My bf and I broke up after almost 6 years
My ex and I were together from 18 to 24. We’ve been going through this “coming of age” time whilst in a relationship and it’s been really hard trying to decipher who the fuck am I while in a relationship. We still love each other immensely, but the last year it has been a struggle. We broke up almost two years ago and got back together 6 months after. But things haven’t worked very well and circumstances have been against us. For context, the city we used to live in was very small. My ex was offered a scholarship abroad and he moved. We did some long distance for a while until he dropped out and return to our country.

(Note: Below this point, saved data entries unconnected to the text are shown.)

(* ===== verification/SimdSpecs.v ===== *)
(** * Correctness of the 3x3 sixteen-bit kernel

    The register network transposes, the vector and scalar copies of a chunk
    agree, and the kernel writes the input in OHWI order whichever dispatch
    runs. *)

From S2P Require Import Prelude Errors Cancel Tensor Representation Strides Facts Operation Kernels InferSpecs.
From S2P Require Import Semantics KernelSpecs Simd FastPaths FastPathSpecs.
Local Open Scope N_scope.

(** ** The register network *)

(** Lane [s] of row [c] ends in lane [c] of column [s], for lanes of any
    type. *)
Lemma transpose_network_spec {A} (src : nat -> nat -> A) :
  transpose_network (map (fun c => map (src c) (seq 0 8)) (seq 0 16)) =
  map (fun s => map (fun c => src c s) (seq 0 16)) (seq 0 8).
Proof. reflexivity. Qed.

(** Element [s] of channel [c] of a block. *)
Definition lane (source : bytes) (s c : nat) : bytes :=
  element 2 (N.of_nat (c * 9 + s)) source.

Lemma lanes_of_row source c :
  lanes 8 (take 16 (drop (c * N.to_nat SOURCE_CHANNEL_BYTES) source)) =
  map (fun s => lane source s c) (seq 0 8).
Proof.
  unfold lanes. apply map_ext_in. intros s Hs%in_seq. unfold lane, element.
  change (N.to_nat SOURCE_CHANNEL_BYTES) with 18%nat. change (N.to_nat 2) with 2%nat.
  rewrite skipn_firstn_comm, firstn_firstn, drop_drop. f_equal; [lia|]. f_equal. lia.
Qed.

Lemma transpose_block_spec source :
  transpose_16_channels_8_spatial source =
  map (fun s => concat (map (lane source s) (seq 0 16))) (seq 0 8).
Proof.
  unfold transpose_16_channels_8_spatial.
  assert (map (fun channel => lanes 8 (take 16 (drop (channel * N.to_nat SOURCE_CHANNEL_BYTES)
            source))) (seq 0 16) =
          map (fun c => map ((fun c s => lane source s c) c) (seq 0 8)) (seq 0 16)) as ->.
  { apply map_ext. intros c. apply lanes_of_row. }
  rewrite transpose_network_spec, map_map. done.
Qed.

(** ** Filling rows *)

Lemma split_rows_concat n rows :
  Forall (fun r => blen r = n) rows -> split_rows (length rows) (concat rows) n = Ok (rows, []).
Proof.
  induction 1 as [|r rows Hr _ IH]; [done|]. cbn [length split_rows concat].
  assert ((blen (r ++ concat rows) <? n) = false) as ->.
  { apply N.ltb_ge. unfold blen in *. rewrite length_app. lia. }
  cbn [reject mbind result_bind].
  replace (N.to_nat n) with (length r) by (unfold blen in Hr; lia).
  by rewrite drop_app_length, take_app_length, IH.
Qed.

Section Rows.
Context (source : bytes) (channels : nat).
Context (Hsource : blen source = N.of_nat channels * 18) (Hfit : blen source <= u64_MAX).

Lemma lane_length s c : (s < 9)%nat -> (c < channels)%nat -> length (lane source s c) = 2%nat.
Proof using All. intros. unfold lane. apply (element_length 2). lia. Qed.

(** Row [s] with its first [c] channels written over [row]. *)
Definition filled (s c : nat) (row : bytes) : bytes :=
  concat (map (lane source s) (seq 0 c)) ++ drop (2 * c) row.

Lemma lanes_length s a n : (s < 9)%nat -> (a + n <= channels)%nat ->
  length (concat (map (lane source s) (seq a n))) = (2 * n)%nat.
Proof using All.
  intros Hs Hn. rewrite (concat_uniform_length _ 2).
  - rewrite length_map, length_seq. lia.
  - apply Forall_forall. intros x (c & -> & Hc%elem_of_seq)%list_elem_of_fmap.
    apply lane_length; lia.
Qed.

Lemma filled_length s c row : (s < 9)%nat -> (c <= channels)%nat ->
  length row = (2 * channels)%nat -> length (filled s c row) = (2 * channels)%nat.
Proof using All.
  intros Hs Hc Hl. unfold filled. rewrite length_app, lanes_length, length_drop by lia. lia.
Qed.

Lemma filled_insert s c n row : (s < 9)%nat -> (c + n <= channels)%nat ->
  length row = (2 * channels)%nat ->
  list_inserts (2 * c) (concat (map (lane source s) (seq c n))) (filled s c row) =
  filled s (c + n) row.
Proof using All.
  intros Hs Hn Hl. pose proof (lanes_length s c n Hs Hn) as Hk.
  pose proof (lanes_length s 0 c Hs ltac:(lia)) as Hc.
  rewrite list_inserts_split by (rewrite Hk, filled_length by lia; lia). rewrite Hk.
  unfold filled. rewrite seq_app, map_app, concat_app, <-app_assoc. rewrite Nat.add_0_l.
  f_equal; [|f_equal].
  - rewrite <-Hc. by rewrite take_app_length.
  - rewrite drop_app_ge by lia. rewrite drop_drop. f_equal. lia.
Qed.

(** The rows with [n s] channels of row [s] written. *)
Definition rows_at (n : nat -> nat) (rows0 : list bytes) : list bytes :=
  imap (fun s row => filled s (n s) row) rows0.

Lemma rows_at_ext n n' rows0 :
  (forall s, (s < length rows0)%nat -> n s = n' s) -> rows_at n rows0 = rows_at n' rows0.
Proof using All.
  intros H. apply imap_ext. intros s row Hs. f_equal. apply H. by eapply lookup_lt_Some.
Qed.

Lemma rows_at_lookup n s row rows0 :
  rows0 !! s = Some row -> rows_at n rows0 !! s = Some (filled s (n s) row).
Proof using All. intros Hs. unfold rows_at. by rewrite list_lookup_imap, Hs. Qed.

Lemma rows_at_insert n s b row rows0 :
  rows0 !! s = Some row ->
  <[s := filled s b row]> (rows_at n rows0) = rows_at (fun t => if decide (t = s) then b else n t) rows0.
Proof using All.
  intros Hs. apply list_eq. intros t. unfold rows_at. rewrite list_lookup_imap.
  destruct (decide (t = s)) as [->|Hne].
  - rewrite list_lookup_insert_eq by (rewrite length_imap; by eapply lookup_lt_Some).
    rewrite Hs. simpl. done.
  - by rewrite list_lookup_insert_ne, list_lookup_imap by done.
Qed.

Lemma copy_scalar_element_spec s c row : (s < 9)%nat -> (c < channels)%nat ->
  length row = (2 * channels)%nat ->
  copy_scalar_element source (N.of_nat s) (N.of_nat c) (filled s c row) = Ok (filled s (c + 1) row).
Proof using All.
  intros Hs Hc Hl. unfold copy_scalar_element, SOURCE_CHANNEL_BYTES, SPATIAL_ELEMENTS, ELEMENT_BYTES.
  change (9 * 2) with 18. pose proof (filled_length s c row Hs ltac:(lia) Hl) as Hlen.
  rewrite (checked_mul_ok (N.of_nat c) 18), (checked_mul_ok (N.of_nat s) 2),
    (checked_mul_ok (N.of_nat c) 2) by lia.
  assert ((offset ← Some (N.of_nat c * 18); spatial ← Some (N.of_nat s * 2);
           checked_add offset spatial) = Some (N.of_nat c * 18 + N.of_nat s * 2)) as ->
    by (apply checked_add_ok; lia).
  cbn [ok_or mbind result_bind].
  rewrite !checked_add_ok by lia. cbn [ok_or mbind result_bind].
  replace (N.of_nat c * 18 + N.of_nat s * 2) with (N.of_nat (c * 9 + s) * 2) by lia.
  rewrite (get_range_element source) by lia. cbn [ok_or mbind result_bind].
  rewrite (get_range_element (filled s c row)) by (unfold blen; lia). cbn [ok_or mbind result_bind].
  fold (lane source s c). unfold copy_from_slice, blen. cbn [fst snd].
  rewrite lane_length by lia.
  assert ((N.of_nat c * 2 + 2 - N.of_nat c * 2 =? N.of_nat 2) = true) as -> by (apply N.eqb_eq; lia).
  f_equal. rewrite <-(filled_insert s c 1) by lia. cbn [seq map concat]. rewrite app_nil_r.
  f_equal. lia.
Qed.

Lemma span_list_cons a b : a < b -> span_list a b = a :: span_list (a + 1) b.
Proof using All.
  intros H. unfold span_list. replace (N.to_nat (b - a)) with (S (N.to_nat (b - (a + 1)))) by lia.
  cbn [seq map]. rewrite N.add_0_r. f_equal. rewrite <-seq_shift, map_map.
  apply map_ext. intros. lia.
Qed.

Lemma scalar_row_fold s row n : forall a, (s < 9)%nat -> (a + n <= channels)%nat ->
  length row = (2 * channels)%nat ->
  try_fold (fun row c => copy_scalar_element source (N.of_nat s) c row) (filled s a row)
    (span_list (N.of_nat a) (N.of_nat (a + n))) = Ok (filled s (a + n) row).
Proof using All.
  induction n as [|n IH]; intros a Hs Hn Hl.
  { rewrite Nat.add_0_r. unfold span_list. by rewrite N.sub_diag. }
  rewrite span_list_cons by lia. cbn [try_fold]. rewrite copy_scalar_element_spec by lia.
  cbn [mbind result_bind]. replace (N.of_nat a + 1) with (N.of_nat (a + 1)) by lia.
  replace (a + S n)%nat with (a + 1 + n)%nat by lia. apply IH; [done|lia|done].
Qed.

Lemma copy_scalar_row_spec s n rows0 row b : (s < 9)%nat ->
  rows0 !! s = Some row -> length row = (2 * channels)%nat -> (n s <= b)%nat -> (b <= channels)%nat ->
  copy_scalar_row source (rows_at n rows0) (N.of_nat (n s)) (N.of_nat b) s =
  Ok (rows_at (fun t => if decide (t = s) then b else n t) rows0).
Proof using All.
  intros Hs Hrow Hl Hb Hc. unfold copy_scalar_row.
  rewrite (rows_at_lookup n s row) by done. cbn [ok_or mbind result_bind].
  replace b with (n s + (b - n s))%nat at 1 by lia. rewrite scalar_row_fold by (done || lia).
  cbn [mbind result_bind]. replace (n s + (b - n s))%nat with b by lia.
  by rewrite rows_at_insert.
Qed.

Context (rows0 : list bytes) (Hrows : length rows0 = 9%nat).
Context (Hrow : Forall (fun r => length r = (2 * channels)%nat) rows0).

Lemma row_at s : (s < 9)%nat -> exists row, rows0 !! s = Some row /\ length row = (2 * channels)%nat.
Proof using All.
  intros Hs. destruct (lookup_lt_is_Some_2 rows0 s) as [row Hr]; [lia|]. exists row.
  split; [done|]. by eapply Forall_lookup in Hr; [|exact Hrow].
Qed.

Lemma copy_scalar_channels_spec a b : (a <= b)%nat -> (b <= channels)%nat ->
  copy_scalar_channels source (rows_at (fun _ => a) rows0) (N.of_nat a) (N.of_nat b) =
  Ok (rows_at (fun _ => b) rows0).
Proof using All.
  intros Hab Hb. unfold copy_scalar_channels. change (N.to_nat SPATIAL_ELEMENTS) with 9%nat.
  cut (forall m k, (k + m = 9)%nat ->
    try_fold (fun rows s => copy_scalar_row source rows (N.of_nat a) (N.of_nat b) s)
      (rows_at (fun t => if decide (t < k)%nat then b else a) rows0) (seq k m) =
    Ok (rows_at (fun _ => b) rows0)).
  { intros Hc. rewrite <-(Hc 9%nat 0%nat) by done. f_equal. }
  induction m as [|m IH]; intros k Hk; cbn [try_fold seq].
  { f_equal. apply rows_at_ext. intros s Hs. rewrite decide_True; [done|lia]. }
  destruct (row_at k) as (row & Hr & Hl); [lia|].
  pose proof (copy_scalar_row_spec k (fun t => if decide (t < k)%nat then b else a) rows0 row b
                ltac:(lia) Hr Hl) as Hspec.
  cbv beta in Hspec. rewrite decide_False in Hspec by lia. rewrite Hspec by done.
  cbn [mbind result_bind]. rewrite <-(IH (S k)) by lia. f_equal. apply rows_at_ext. intros s Hs.
  destruct (decide (s = k)) as [->|]; [by rewrite decide_True by lia|].
  destruct (decide (s < k)%nat); [by rewrite decide_True by lia|by rewrite decide_False by lia].
Qed.

Lemma block_lane c s k : (c + 16 <= channels)%nat -> (s < 9)%nat -> (k < 16)%nat ->
  lane (take 288 (drop (c * 18) source)) s k = lane source s (c + k).
Proof using All.
  intros Hc Hs Hk. unfold lane, element. change (N.to_nat 2) with 2%nat.
  replace (N.to_nat (N.of_nat (k * 9 + s) * 2)) with ((k * 9 + s) * 2)%nat by lia.
  replace (N.to_nat (N.of_nat ((c + k) * 9 + s) * 2)) with (((c + k) * 9 + s) * 2)%nat by lia.
  rewrite skipn_firstn_comm, firstn_firstn, drop_drop. f_equal; [lia|]. f_equal. lia.
Qed.

(** The stored columns extend the first eight rows by sixteen channels. *)
Lemma store_column_spec c s row : (c + 16 <= channels)%nat -> (s < 9)%nat ->
  length row = (2 * channels)%nat ->
  store_column (N.of_nat c * 2) (N.of_nat c * 2 + 32)
    (filled s c row, concat (map (lane (take 288 (drop (c * 18) source)) s) (seq 0 16))) =
  Ok (filled s (c + 16) row).
Proof using All.
  intros Hc Hs Hl. unfold store_column.
  assert (map (lane (take 288 (drop (c * 18) source)) s) (seq 0 16) =
          map (lane source s) (seq c 16)) as ->.
  { rewrite <-(Nat.add_0_r c) at 2. rewrite <-fmap_add_seq.
    change (map (lane source s) (Nat.add c <$> seq 0 16))
      with (map (lane source s) (map (Nat.add c) (seq 0 16))).
    rewrite map_map. apply map_ext_in. intros k Hk%in_seq. apply block_lane; lia. }
  pose proof (filled_length s c row Hs ltac:(lia) Hl) as Hlen.
  unfold get_range. cbn [fst snd].
  assert ((N.of_nat c * 2 <=? N.of_nat c * 2 + 32) = true) as -> by (apply N.leb_le; lia).
  assert ((N.of_nat c * 2 + 32 <=? blen (filled s c row)) = true) as ->
    by (apply N.leb_le; unfold blen; lia).
  cbn [andb ok_or mbind result_bind]. unfold copy_from_slice, blen. cbn [fst snd].
  rewrite (lanes_length s c 16) by lia.
  assert ((N.of_nat c * 2 + 32 - N.of_nat c * 2 =? N.of_nat (2 * 16)) = true) as ->
    by (apply N.eqb_eq; lia).
  f_equal. rewrite <-(filled_insert s c 16) by lia. f_equal. lia.
Qed.

Lemma transpose_block_rows c : (c + 16 <= channels)%nat ->
  transpose_block source (rows_at (fun _ => c) rows0) (N.of_nat c) =
  Ok (rows_at (fun s => if decide (s < 8)%nat then (c + 16)%nat else c) rows0).
Proof using All.
  intros Hc. unfold transpose_block, SOURCE_CHANNEL_BYTES, SPATIAL_ELEMENTS, ELEMENT_BYTES,
    SIMD_SOURCE_BYTES, SIMD_OUTPUT_BYTES, SIMD_CHANNELS, SOURCE_CHANNEL_BYTES, SPATIAL_ELEMENTS,
    ELEMENT_BYTES. change (16 * (9 * 2)) with 288. change (9 * 2) with 18. change (16 * 2) with 32.
  rewrite (checked_mul_ok (N.of_nat c) 18), (checked_mul_ok (N.of_nat c) 2) by lia.
  cbn [ok_or mbind result_bind]. rewrite !checked_add_ok by lia. cbn [ok_or mbind result_bind].
  assert (get_range source (N.of_nat c * 18, N.of_nat c * 18 + 288) =
          Some (take 288 (drop (c * 18) source))) as ->.
  { unfold get_range. cbn [fst snd].
    assert ((N.of_nat c * 18 <=? N.of_nat c * 18 + 288) = true) as -> by (apply N.leb_le; lia).
    assert ((N.of_nat c * 18 + 288 <=? blen source) = true) as -> by (apply N.leb_le; lia).
    cbn [andb]. do 2 f_equal; [lia|f_equal; lia]. }
  cbn [ok_or mbind result_bind]. rewrite transpose_block_spec.
  pose proof Hrows as Hnine. pose proof Hrow as Hall. revert Hnine Hall. generalize rows0 as rows.
  intros [|r0 [|r1 [|r2 [|r3 [|r4 [|r5 [|r6 [|r7 [|r8 []]]]]]]]]] Hnine Hall; try done.
  repeat match type of Hall with
         | Forall _ (_ :: _) => apply Forall_cons in Hall as [? Hall]
         end.
  unfold rows_at. cbn [imap take drop zip zip_with map seq mapM].
  cbv [compose]. rewrite !store_column_spec by lia. reflexivity.
Qed.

I wanted to move to another city and pursue my career, but I stayed to be with him. He has dual citizenship so then he went back to his other country and we did the long distance thing again and after I visited him the first time, he said he was going to work on finding a way for us to be together in his country. After that, he froze and didn’t do much, I’m guessing out of fear he didn’t even do his research on the visa requirements. That’s when I broke up with him after 4 months of him being distant and not putting in the effort on this “moving” idea.
Then I went abroad to study a postgraduate and he moved with me, he was getting in and out the country I was in because he couldn’t get the visa. Now, again, we tried moving to his country but we barely have any money. We’ve been staying with his grandparents for the last 4 months and it’s really hard. I’m having a really hard time living with his grandparents who are incredibly neurotic, have OCD, and are very old. I feel like I’m in their way, and I can tell they’re uncomfortable with me there even though they try to be really nice and welcoming.
I’ve paused my career to be with him here, but this place is expensive af. Not only that but the visa is crazy expensive and although we first thought we met the financial requirements, we didn’t realize he’s the one who has to make the annual income by himself instead of us joining our income.
So… I’ve decided to go back to my country and work on myself, figure out who am I as an individual, and work in my field, finally, try to improve my standing in my career and achieve my goals which I’ve always felt extremely passionate about. Although my ex and I had our ups and downs, toxicity, and faced difficult circumstances by not being able to live in the same place together, we still shared a lot of support, understanding and camaraderie. I’ve been through grief and very difficult situations in my late teens and he was a massive support to me. I feel a sinking whole in my heart and I don’t want to lose him. It’s like he’s family to me.
I’ve made up my mind and I can’t be in a relationship with him for now because I need to grow and he does too. We have a lot of maturing to do and we both need to find our feet. We’ve made this decision thinking it’s for the best. But is it? Have you been through something similar? I guess what I’m looking for is support or motivational words because I feel like someone has died. He’s talking about maybe getting back together after he finds a more stable job and an apartment, but I don’t even know if it would be a good idea.